── EXERCISE INPUT ──

(** TestThrottledExplicitFire in general: from a running throttled
    scheduler with no unused tick, any number of rounds, each with one or
    more calls of Signal, then a tick, then the goroutines running until
    nothing more can move, then any number of further calls of Signal,
    ends with exactly one call of target per round, whatever the sizes of
    the bursts and however the goroutines are scheduled; and such rounds
    exist for all burst sizes. *)
Theorem bursts_fire_once_per_tick (s0 : scheduler) :
  talive s0 = true -> permits s0 = 0 ->
  (forall rounds s', run_bursts rounds s0 = Ok s' ->
     invocations s' = invocations s0 + List.length rounds) /\
  (loop s0 = LSelect ->
   forall shapes : list (nat * nat), exists s',
     run_bursts (map (fun ab => (fst ab, process_tick, snd ab)) shapes) s0
     = Ok s' /\
     invocations s' = invocations s0 + List.length shapes).
Proof.
  intros Ha Hp. split.
  - intros rounds. revert s0 Ha Hp.
    induction rounds as [|[[a r] b] rs IH]; intros s0 Ha Hp s' Hrun;
      cbn [run_bursts] in Hrun.
    + injection Hrun as <-. simpl. lia.
    + destruct (run (repeat CallSignal (S a) ++ [Tick]) s0)
        as [s1| |] eqn:H1; cbn [bind] in Hrun; try discriminate.
      destruct (run r s1) as [s2| |] eqn:H2;
        cbn [bind] in Hrun; try discriminate.
      destruct (forallb internal r) eqn:Hint; cbn [andb] in Hrun;
        try discriminate.
      destruct (quiescent s2) eqn:Hq; try discriminate.
      destruct (run (repeat CallSignal b) s2) as [s3| |] eqn:H3;
        cbn [bind] in Hrun; try discriminate.
      destruct (bursts_round a b r s0 s1 s2 s3 Ha Hp H1 H2 Hint Hq H3)
        as (Ha3 & Hp3 & _ & Hi3).
      rewrite (IH s3 Ha3 Hp3 s' Hrun), Hi3. simpl. lia.
  - intros El shapes. revert s0 Ha Hp El.
    induction shapes as [|[a b] shapes IH]; intros s0 Ha Hp El.
    + exists s0. simpl. split; [reflexivity|lia].
    + destruct (bursts_round_runs a b s0 Ha Hp El)
        as (s1 & s2 & s3 & H1 & H2 & Hq & H3).
      destruct (bursts_round a b process_tick s0 s1 s2 s3
                  Ha Hp H1 H2 eq_refl Hq H3) as (Ha3 & Hp3 & El3 & Hi3).
      destruct (IH s3 Ha3 Hp3 El3) as (s' & Hs' & Hi').
      exists s'. split; [|simpl; lia].
      cbn [map run_bursts fst snd]. rewrite H1. cbn [bind]. rewrite H2.
      cbn [bind]. rewrite Hq.
      replace (forallb internal process_tick) with true by reflexivity.
      cbn [andb]. rewrite H3. cbn [bind]. exact Hs'.
Qed.

Lemma bursts_fire_once_per_tick_witness :
  exists s0 s',
    run [CallStart; LoopInit] (NewScheduler [WithThrottle millisecond])
    = Ok s0 /\
    run_bursts [(0, process_tick, 3);
                (5, [SourceSend; ThrottleRecvSignal; LoopRecvT; LoopTarget],
                 0);
                (0, process_tick, 1)] s0 = Ok s' /\
    invocations s' = invocations s0 + 3.
Proof.
  eexists. eexists. split; [by_vm|].
  match goal with
  | |- run_bursts ?rs ?s0 = Ok ?s' /\ _ =>
      assert (Hr : run_bursts rs s0 = Ok s') by by_vm;
      assert (Ha : talive s0 = true) by by_vm;
      assert (Hp : permits s0 = 0) by by_vm;
      exact (conj Hr (proj1 (bursts_fire_once_per_tick s0 Ha Hp) rs s' Hr))
  end.
Defined.

(** ** Interval firing in throttled mode *)

Lemma talive_ticking_step (e : event) (s s' : scheduler) :
  talive s = true -> ticking e = true -> exec e s = Ok s' ->
  talive s' = true /\
  invocations s' + pending s' = invocations s + pending s.
Proof.
  intros Ha Ht H. unfold ticking in Ht. apply orb_true_iff in Ht as [Hi|Hk].
  - destruct (talive_internal_step e s s' Ha Hi H) as (H1 & H2 & _). auto.
  - destruct e; try discriminate Hk.
    apply talive_spec in Ha. destruct Ha as (Hw & Hq & Hs & Hc & Hl & Hpc).
    unfold exec in H. destruct (source s) as [|[]|[]] eqn:Es; try discriminate.
    injection H as <-. split; [|reflexivity].
    apply talive_spec. cbn. repeat split; try assumption.
    destruct Hpc as [(_ & E & _)|(El & _ & Et)]; [congruence|].
    right. split; [exact El|]. split; [right; reflexivity|exact Et].
Qed.

Lemma talive_ticking_run (tr : list event) (s s' : scheduler) :
  talive s = true -> forallb ticking tr = true -> run tr s = Ok s' ->
  talive s' = true /\
  invocations s' + pending s' = invocations s + pending s.
Proof.
  revert s; induction tr as [|e tr IH]; intros s Ha Hint Hr; simpl in *.
  - inversion Hr; subst; auto.
  - apply andb_true_iff in Hint as [He Htr].
    destruct (exec e s) as [s1| |] eqn:Hx; simpl in Hr; try discriminate.
    destruct (talive_ticking_step e s s1 Ha He Hx) as (Ha1 & H1).
    destruct (IH s1 Ha1 Htr Hr) as (Ha2 & H2).
    split; [assumption|lia].
Qed.

Lemma throttled_timer_post (d : Z) (s sa sb sc : scheduler) :
  talive s = true -> pending s = 0 ->
  exec (Advance d) s = Ok sa -> exec LoopRecvAfter sa = Ok sb ->
  exec LoopSignal sb = Ok sc ->
  talive sc = true /\ invocations sc = invocations s /\ pending sc = 1.
Proof.
  intros Ha Hp H1 H2 H3. apply talive_spec in Ha.
  destruct Ha as (Hw & Hq & Hs & Hc & Hl & Hpc).
  unfold pending, thr_sending, loop_at_target in Hp.
  destruct s as [iv w q [l c b] lp src t hq nw dl aa ta ts n].
  cbn in Hw, Hq, Hs, Hc, Hl, Hpc, Hp. subst c b.
  unfold exec in H1. destruct (0 <=? d)%Z; try discriminate.
  injection H1 as <-.
  destruct Hpc
    as [(El & Es & Et)|([El | El] & [Es | Es] & [Et | [Et | Et]])];
    subst; cbn in H2, Hp; try discriminate; try lia;
    destruct (Clock.ready dl (nw + d)); try discriminate;
    injection H2 as <-;
    assert (l = 0) by lia; subst l;
    cbn in H3; injection H3 as <-;
    (split; [apply talive_spec; cbn; repeat split; auto; right; tauto
            |split; reflexivity]).
Qed.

───

* **YOUR INSTRUCTIONS**: From the entries, copy out each line containing the word "more".

* **ANSWER TO THIS PROBLEM**:
    more calls of Signal, then a tick, then the goroutines running until
    nothing more can move, then any number of further calls of Signal,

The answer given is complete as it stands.